**** Data ****

(** The loop of lines 119-123: every file is written under
    [uploads/<crime_id>_<name>] and its path is collected. *)
Fixpoint store_uploads (crime_id : string) (ups : list uploaded_file)
    (fs : filesystem) (uploaded : list string) : filesystem * list string :=
  match ups with
  | [] => (fs, uploaded)
  | up :: ups' =>
      let file_name := "uploads/" +:+ crime_id +:+ "_" +:+ name up in
      store_uploads crime_id ups' (write_file file_name (content up) fs)
        (uploaded ++ [file_name])
  end.

Definition add_crime (form : crime_form) (now_id : datetime) (u : uuid)
    (now_reg : datetime) (w : world) : world * list notice :=
  if submitted form then
    let errors :=
      validate_form_data (crime_type form) (location form) (officer form)
        (description form) in
    match errors with
    | _ :: _ => (w, map st_error errors)
    | [] =>
        let crime_id := generate_crime_id now_id u in
        let '(fs, index, uploaded) :=
          match file_upload form with
          | [] => (disk w, uploaded_files (session w), [])
          | _ :: _ =>
              let '(fs, uploaded) :=
                store_uploads crime_id (file_upload form)
                  (makedirs "uploads" (disk w)) [] in
              (fs, <[crime_id := uploaded]> (uploaded_files (session w)),
               uploaded)
          end in
        let crime_record :=
          {| ID := crime_id;
             Type_ := crime_type form;
             Location := location form;
             Officer := officer form;
             Status := status form;
             Priority := priority form;
             Description := description form;
             Notes := notes form;
             Date_Registered := strftime "%Y-%m-%d %H:%M:%S" now_reg;
             Incident_Date := date_strftime "%Y-%m-%d" (incident_date form);
             Files :=
               match uploaded with
               | [] => 0
               | _ :: _ => N.of_nat (length uploaded)
               end |} in
        ({| session :=
              {| crimes := crimes (session w) ++ [crime_record];
                 uploaded_files := index;
                 officers := officers (session w) |};
            disk := fs |},
         [st_success ("Case successfully registered with ID: " +:+ crime_id)])
    end
  else (w, []).

(** ** Settings tab (lines 359-379) *)

(** The clear-all button and its confirmation checkbox, both widget values
    of the run. *)
Definition clear_all_data (button checkbox : bool) (st : session_state)
    : session_state :=
  if button then
    if checkbox then
      {| crimes := []; uploaded_files := ∅; officers := officers st |}
    else st
  else st.

(** ** Regular expressions: the fragment of Python's [re] modelled here

    [Series.str.contains(pat, case=False)] compiles [pat] with
    [re.IGNORECASE] and searches every element with it.  The fragment covers
    ordinary characters, the dot, a backslash before a character that is not
    an ASCII letter or digit, and one of the quantifiers [*], [+], [?] after
    such an atom.  Any other pattern ([re] rejects some, the others use
    constructs left out here) compiles to [None]: the embedding says
    nothing about the run on such a search text. *)

Module Re.

Inductive atom :=
  | Lit (c : ascii)
  | AnyChar.

Inductive quant := One | Opt | Star | Plus.

Definition pattern := list (atom * quant).

(** The characters with a meaning of their own in a pattern. *)
Definition special (c : ascii) : bool :=
  existsb (Ascii.eqb c)
    ["."; "\"; "["; "{"; "("; ")"; "*"; "+"; "?"; "^"; "$"; "|"]%char.

Definition ascii_alnum (c : ascii) : bool :=
  let n := N_of_ascii c in
  ((48 <=? n) && (n <=? 57)) || ((65 <=? n) && (n <=? 90))
  || ((97 <=? n) && (n <=? 122)).

Definition quant_of (c : ascii) : option quant :=
  if Ascii.eqb c "*" then Some Star
  else if Ascii.eqb c "+" then Some Plus
  else if Ascii.eqb c "?" then Some Opt
  else None.

(** Reads one atom at the head of the pattern. *)
Definition read_atom (s : string) : option (atom * string) :=
  match s with
  | EmptyString => None
  | String c rest =>
      if Ascii.eqb c "\" then
        match rest with
        | String e rest' =>
            if ascii_alnum e then None else Some (Lit e, rest')
        | EmptyString => None
        end
      else if Ascii.eqb c "." then Some (AnyChar, rest)
      else if special c then None
      else Some (Lit c, rest)
  end.

Fixpoint compile_aux (fuel : nat) (s : string) : option pattern :=
  match fuel with
  | O => match s with EmptyString => Some [] | _ => None end
  | S fuel' =>
      match s with
      | EmptyString => Some []
      | _ =>
          match read_atom s with
          | None => None
          | Some (a, rest) =>
              match rest with
              | String q rest' =>
                  match quant_of q with
                  | Some k => cons (a, k) <$> compile_aux fuel' rest'
                  | None => cons (a, One) <$> compile_aux fuel' rest
                  end
              | EmptyString => Some [(a, One)]
              end
          end
      end
  end.

Definition compile (s : string) : option pattern :=
  compile_aux (String.length s) s.

(** Matching under [re.IGNORECASE]; the dot matches all but a line feed. *)
Definition atom_matches (a : atom) (c : ascii) : bool :=
  match a with
  | Lit x => Ascii.eqb (Py.lower_char x) (Py.lower_char c)
  | AnyChar => negb (Ascii.eqb c Py.LF)
  end.

(** Zero or more characters matched by [a], then the continuation [k]. *)
Fixpoint star_loop (a : atom) (k : string -> bool) (t : string) : bool :=
  k t ||
  match t with
  | String c t' => atom_matches a c && star_loop a k t'
  | EmptyString => false
  end.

****

Description of the task –
Every line of the material should come back unchanged.

Exercise output –
(** The loop of lines 119-123: every file is written under
    [uploads/<crime_id>_<name>] and its path is collected. *)
Fixpoint store_uploads (crime_id : string) (ups : list uploaded_file)
    (fs : filesystem) (uploaded : list string) : filesystem * list string :=
  match ups with
  | [] => (fs, uploaded)
  | up :: ups' =>
      let file_name := "uploads/" +:+ crime_id +:+ "_" +:+ name up in
      store_uploads crime_id ups' (write_file file_name (content up) fs)
        (uploaded ++ [file_name])
  end.

Definition add_crime (form : crime_form) (now_id : datetime) (u : uuid)
    (now_reg : datetime) (w : world) : world * list notice :=
  if submitted form then
    let errors :=
      validate_form_data (crime_type form) (location form) (officer form)
        (description form) in
    match errors with
    | _ :: _ => (w, map st_error errors)
    | [] =>
        let crime_id := generate_crime_id now_id u in
        let '(fs, index, uploaded) :=
          match file_upload form with
          | [] => (disk w, uploaded_files (session w), [])
          | _ :: _ =>
              let '(fs, uploaded) :=
                store_uploads crime_id (file_upload form)
                  (makedirs "uploads" (disk w)) [] in
              (fs, <[crime_id := uploaded]> (uploaded_files (session w)),
               uploaded)
          end in
        let crime_record :=
          {| ID := crime_id;
             Type_ := crime_type form;
             Location := location form;
             Officer := officer form;
             Status := status form;
             Priority := priority form;
             Description := description form;
             Notes := notes form;
             Date_Registered := strftime "%Y-%m-%d %H:%M:%S" now_reg;
             Incident_Date := date_strftime "%Y-%m-%d" (incident_date form);
             Files :=
               match uploaded with
               | [] => 0
               | _ :: _ => N.of_nat (length uploaded)
               end |} in
        ({| session :=
              {| crimes := crimes (session w) ++ [crime_record];
                 uploaded_files := index;
                 officers := officers (session w) |};
            disk := fs |},
         [st_success ("Case successfully registered with ID: " +:+ crime_id)])
    end
  else (w, []).

(** ** Settings tab (lines 359-379) *)

(** The clear-all button and its confirmation checkbox, both widget values
    of the run. *)
Definition clear_all_data (button checkbox : bool) (st : session_state)
    : session_state :=
  if button then
    if checkbox then
      {| crimes := []; uploaded_files := ∅; officers := officers st |}
    else st
  else st.

(** ** Regular expressions: the fragment of Python's [re] modelled here

    [Series.str.contains(pat, case=False)] compiles [pat] with
    [re.IGNORECASE] and searches every element with it.  The fragment covers
    ordinary characters, the dot, a backslash before a character that is not
    an ASCII letter or digit, and one of the quantifiers [*], [+], [?] after
    such an atom.  Any other pattern ([re] rejects some, the others use
    constructs left out here) compiles to [None]: the embedding says
    nothing about the run on such a search text. *)

Module Re.

Inductive atom :=
  | Lit (c : ascii)
  | AnyChar.

Inductive quant := One | Opt | Star | Plus.

Definition pattern := list (atom * quant).

(** The characters with a meaning of their own in a pattern. *)
Definition special (c : ascii) : bool :=
  existsb (Ascii.eqb c)
    ["."; "\"; "["; "{"; "("; ")"; "*"; "+"; "?"; "^"; "$"; "|"]%char.

Definition ascii_alnum (c : ascii) : bool :=
  let n := N_of_ascii c in
  ((48 <=? n) && (n <=? 57)) || ((65 <=? n) && (n <=? 90))
  || ((97 <=? n) && (n <=? 122)).

Definition quant_of (c : ascii) : option quant :=
  if Ascii.eqb c "*" then Some Star
  else if Ascii.eqb c "+" then Some Plus
  else if Ascii.eqb c "?" then Some Opt
  else None.

(** Reads one atom at the head of the pattern. *)
Definition read_atom (s : string) : option (atom * string) :=
  match s with
  | EmptyString => None
  | String c rest =>
      if Ascii.eqb c "\" then
        match rest with
        | String e rest' =>
            if ascii_alnum e then None else Some (Lit e, rest')
        | EmptyString => None
        end
      else if Ascii.eqb c "." then Some (AnyChar, rest)
      else if special c then None
      else Some (Lit c, rest)
  end.

Fixpoint compile_aux (fuel : nat) (s : string) : option pattern :=
  match fuel with
  | O => match s with EmptyString => Some [] | _ => None end
  | S fuel' =>
      match s with
      | EmptyString => Some []
      | _ =>
          match read_atom s with
          | None => None
          | Some (a, rest) =>
              match rest with
              | String q rest' =>
                  match quant_of q with
                  | Some k => cons (a, k) <$> compile_aux fuel' rest'
                  | None => cons (a, One) <$> compile_aux fuel' rest
                  end
              | EmptyString => Some [(a, One)]
              end
          end
      end
  end.

Definition compile (s : string) : option pattern :=
  compile_aux (String.length s) s.

(** Matching under [re.IGNORECASE]; the dot matches all but a line feed. *)
Definition atom_matches (a : atom) (c : ascii) : bool :=
  match a with
  | Lit x => Ascii.eqb (Py.lower_char x) (Py.lower_char c)
  | AnyChar => negb (Ascii.eqb c Py.LF)
  end.

(** Zero or more characters matched by [a], then the continuation [k]. *)
Fixpoint star_loop (a : atom) (k : string -> bool) (t : string) : bool :=
  k t ||
  match t with
  | String c t' => atom_matches a c && star_loop a k t'
  | EmptyString => false
  end.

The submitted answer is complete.